Hospital workers belonging to the Canadian Union of Public Employees (CUPE) gathered outside Peterborough-Kawartha MPP Dave Smith’s constituency office on Chemong Road in Peterborough on Tuesday morning (July 30) to protest the Ontario government’s use of privately owned clinics to deliver publicly funded health care services.
Last January, Premier Doug Ford first announced his government’s plan to move tens of thousands of publicly funded cataract surgeries, hip and knee replacements, MRIs, CT scans, colonoscopies, and endoscopies out of hospitals and into for-profit and not-for-profit community facilities.
“We aren’t accepting a status quo that leaves too many people waiting too long for care,” Ontario health minister Sylvia Jones said at the time, adding that such services would “always be paid for with your OHIP card, never a credit card.”
In June, the Ford government issued a call for applications for new licences for clinics to offer publicly funded MRI and CT scans — a move the government said would allow 100,000 more scans to be provided each year and reduce the existing wait times for scans by around two months.

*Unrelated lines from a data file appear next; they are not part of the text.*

(** A shift that drops only zero bits is exact. *)
Lemma shr_1_exact rec :
  shr_r rec = false -> shr_s rec = false -> (2 | shr_m rec) ->
  shr_r (shr_1 rec) = false /\ shr_s (shr_1 rec) = false.
Proof.
  destruct rec as [m rb sb]. simpl. intros -> -> [c Hc].
  destruct m as [|[p|p|]|[p|p|]]; simpl; auto; lia.
Qed.

Lemma iter_shr_exact p rec :
  0 <= shr_m rec -> shr_r rec = false -> shr_s rec = false ->
  (2 ^ Zpos p | shr_m rec) ->
  shr_r (iter_pos shr_1 p rec) = false /\
  shr_s (iter_pos shr_1 p rec) = false.
Proof.
  revert rec. induction p as [p IH | p IH |]; intros rec Hm Hr Hs [c Hc];
    simpl iter_pos.
  - assert (Hpow : 0 < 2 ^ Zpos p) by (apply Z.pow_pos_nonneg; lia).
    assert (Hc' : shr_m rec = c * 2 ^ Zpos p * 2 ^ Zpos p * 2).
    { rewrite Hc. replace (Zpos p~1) with (Zpos p + Zpos p + 1) by lia.
      rewrite !Z.pow_add_r by lia. change (2 ^ 1) with 2. lia. }
    destruct (shr_1_exact rec Hr Hs) as [Hr1 Hs1].
    { exists (c * 2 ^ Zpos p * 2 ^ Zpos p). lia. }
    assert (Hm1 : shr_m (shr_1 rec) = c * 2 ^ Zpos p * 2 ^ Zpos p).
    { rewrite shr_1_m by exact Hm. rewrite Hc'. apply Z.div_mul. lia. }
    destruct (IH (shr_1 rec)) as [Hr2 Hs2]; try assumption.
    { rewrite Hm1. nia. }
    { exists (c * 2 ^ Zpos p). lia. }
    assert (Hm2 : shr_m (iter_pos shr_1 p (shr_1 rec)) = c * 2 ^ Zpos p).
    { rewrite iter_shr_m by (rewrite Hm1; nia). rewrite Hm1.
      apply Z.div_mul. lia. }
    apply IH; try assumption.
    + rewrite Hm2. nia.
    + exists c. lia.
  - assert (Hpow : 0 < 2 ^ Zpos p) by (apply Z.pow_pos_nonneg; lia).
    assert (Hc' : shr_m rec = c * 2 ^ Zpos p * 2 ^ Zpos p).
    { rewrite Hc. replace (Zpos p~0) with (Zpos p + Zpos p) by lia.
      rewrite !Z.pow_add_r by lia. lia. }
    destruct (IH rec) as [Hr2 Hs2]; try assumption.
    { exists (c * 2 ^ Zpos p). lia. }
    assert (Hm2 : shr_m (iter_pos shr_1 p rec) = c * 2 ^ Zpos p).
    { rewrite iter_shr_m by exact Hm. rewrite Hc'. apply Z.div_mul. lia. }
    apply IH; try assumption.
    + rewrite Hm2. nia.
    + exists c. lia.
  - apply shr_1_exact; try assumption. exists c. rewrite Hc.
    change (2 ^ 1) with 2. lia.
Qed.

(** One shift to the exponent [fexp] asks for, on a mantissa whose value
    does not pass [r * 2 ^ g]. *)
Lemma shr_fexp_le m e l mrs e1 r g :
  0 <= m -> 0 < r -> Zdigits2 r <= 53 -> e <= g -> -1074 <= g ->
  m <= r * 2 ^ (g - e) ->
  shr_fexp 53 1024 m e l = (mrs, e1) ->
  e1 <= g /\
  0 <= shr_m mrs <= r * 2 ^ (g - e1) /\
  (m + 1 <= r * 2 ^ (g - e) -> shr_m mrs + 1 <= r * 2 ^ (g - e1)) /\
  (l = loc_Exact -> shr_m mrs = r * 2 ^ (g - e1) ->
   loc_of_shr_record mrs = loc_Exact).
Proof.
  intros Hm Hr Hdr He Hg Hle.
  assert (Hdm : Zdigits2 m + e <= Zdigits2 r + g).
  { pose proof (Zdigits2_mono m (r * 2 ^ (g - e)) ltac:(lia)) as Hmono.
    rewrite Zdigits2_mul_pow2 in Hmono by lia. lia. }
  unfold shr_fexp, shr.
  set (n := fexp 53 1024 (Zdigits2 m + e) - e).
  assert (Hn : n <= g - e) by (unfold n, fexp, emin; lia).
  destruct n as [|p|p] eqn:Hnp.
  - intros [= <- <-]. rewrite shr_record_of_loc_m.
    repeat split; try lia.
    intros -> _. reflexivity.
  - intros [= <- <-].
    rewrite iter_shr_m by (rewrite shr_record_of_loc_m; exact Hm).
    rewrite shr_record_of_loc_m.
    assert (Hpow : 0 < 2 ^ Zpos p) by (apply Z.pow_pos_nonneg; lia).
    assert (Hsplit : r * 2 ^ (g - e) = r * 2 ^ (g - (e + Zpos p)) * 2 ^ Zpos p).
    { replace (g - e) with (g - (e + Zpos p) + Zpos p) at 1 by lia.
      rewrite Z.pow_add_r by lia. lia. }
    set (K := r * 2 ^ (g - (e + Zpos p))) in *.
    assert (HK : 0 < K).
    { unfold K. apply Z.mul_pos_pos; [lia|]. apply Z.pow_pos_nonneg; lia. }
    pose proof (Z.div_mod m (2 ^ Zpos p) ltac:(lia)) as Hdiv.
    pose proof (Z.mod_pos_bound m (2 ^ Zpos p) Hpow) as Hmod.
    split; [lia|]. split; [|split].
    + split; [apply Z.div_pos; lia|]. nia.
    + intros Hlt. nia.
    + intros -> Heq.
      assert (Hmeq : m = K * 2 ^ Zpos p) by nia.
      destruct (iter_shr_exact p (shr_record_of_loc m loc_Exact))
        as [Hrf Hsf]; simpl; try reflexivity; try lia.
      { exists K. exact Hmeq. }
      destruct (iter_pos shr_1 p _) as [m' rb sb]. simpl in *.
      now subst rb sb.
  - intros [= <- <-]. rewrite shr_record_of_loc_m.
    repeat split; try lia.
    intros -> _. reflexivity.
Qed.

“Increasing the number of MRI and CT scans being done each year is the next step we’re taking to reduce wait times for more publicly funded surgeries and procedures, ensuring people get the care they need, when they need it,” Jones said in a media release at the time.
Ontario already has more than 900 private clinics, many predating the Ford government, that mainly provide publicly funded X-rays and other diagnostic services. Seven clinics currently provide MRI or CT scans or both. In 2023, four new clinics opened to provide cataract surgeries for around 14,000 patients who have been on waiting lists that grew during the pandemic.
Later this summer or fall, the province plans to launch two more calls for applications for private clinics to offer publicly funded endoscopies and orthopedic surgeries.
Critics have argued that moving publicly funded health care services into for-profit clinics will result in the over-billing of patients as well as the “upselling” of patients to encourage them to pay out-of-pocket for add-on services (such as an upgraded lens in a cataract surgery), and will result in a lower standard of care as clinics process patients as quickly as possible and cut corners to maximize profit.
Some of this is already happening, according to an April 16th report from the Ontario Health Coalition called Illegal, Unlawful and Unethical: Case Studies of Patients Charged for Medical Care in Ontario’s Private Clinics, which claims private clinics are illegally billing patients up to $8,000 for medically necessary services in violation of the Canada Health Act.
“The Ford government says the status quo isn’t working, but it’s a status quo of their own making,” said Michael Hurley, president of CUPE’s Ontario Council of Hospital Unions, in a media release. “They have been underfunding and starving the public system and dangling privatization as a solution. But privatization is twice as expensive and comes with longer waiting lists. We are calling for real solutions to the hospital crisis, like concrete measures to attract and retain new staff and the addition of new beds.”
“Premier Ford famously claimed that Ontarians would never have to pay with their credit card, only their OHIP card,” said Sharon Richer, secretary-treasurer of CUPE’s Ontario Council of Hospital Unions. “People have been told they can either pay for medically needed surgeries or face extreme wait times.”
Pam Parks, president of CUPE 6364 (the union representing workers at Lakeridge Health), said health care workers are concerned the Ontario government is shifting public funding to private health care operators while at the same time not investing sufficiently in the public health care system.
“How is it justifiable that most hospitals in Ontario are facing deficits due to underfunding while public money is being funnelled to private clinics?” she asked. “Staff in public hospitals are overwhelmed, overworked, and under-resourced, but somehow the government has found more money for the much more expensive private clinics — it’s baffling.”
Parks pointed out the existing public hospital system has the capacity to deliver these services, given that many operating rooms across the province remain closed on evenings and weekends.
“You would think that if the main concern was improving surgical wait times, they would make better use of existing capacity in public hospitals,” Parks said. “They are moving in the wrong direction. Health care workers know that the surge of demand for surgeries and diagnostics can best and least expensively be delivered in public hospitals.”
CUPE’s Ontario Council of Hospital Unions represents about 50,000 hospital and long-term care workers in Ontario.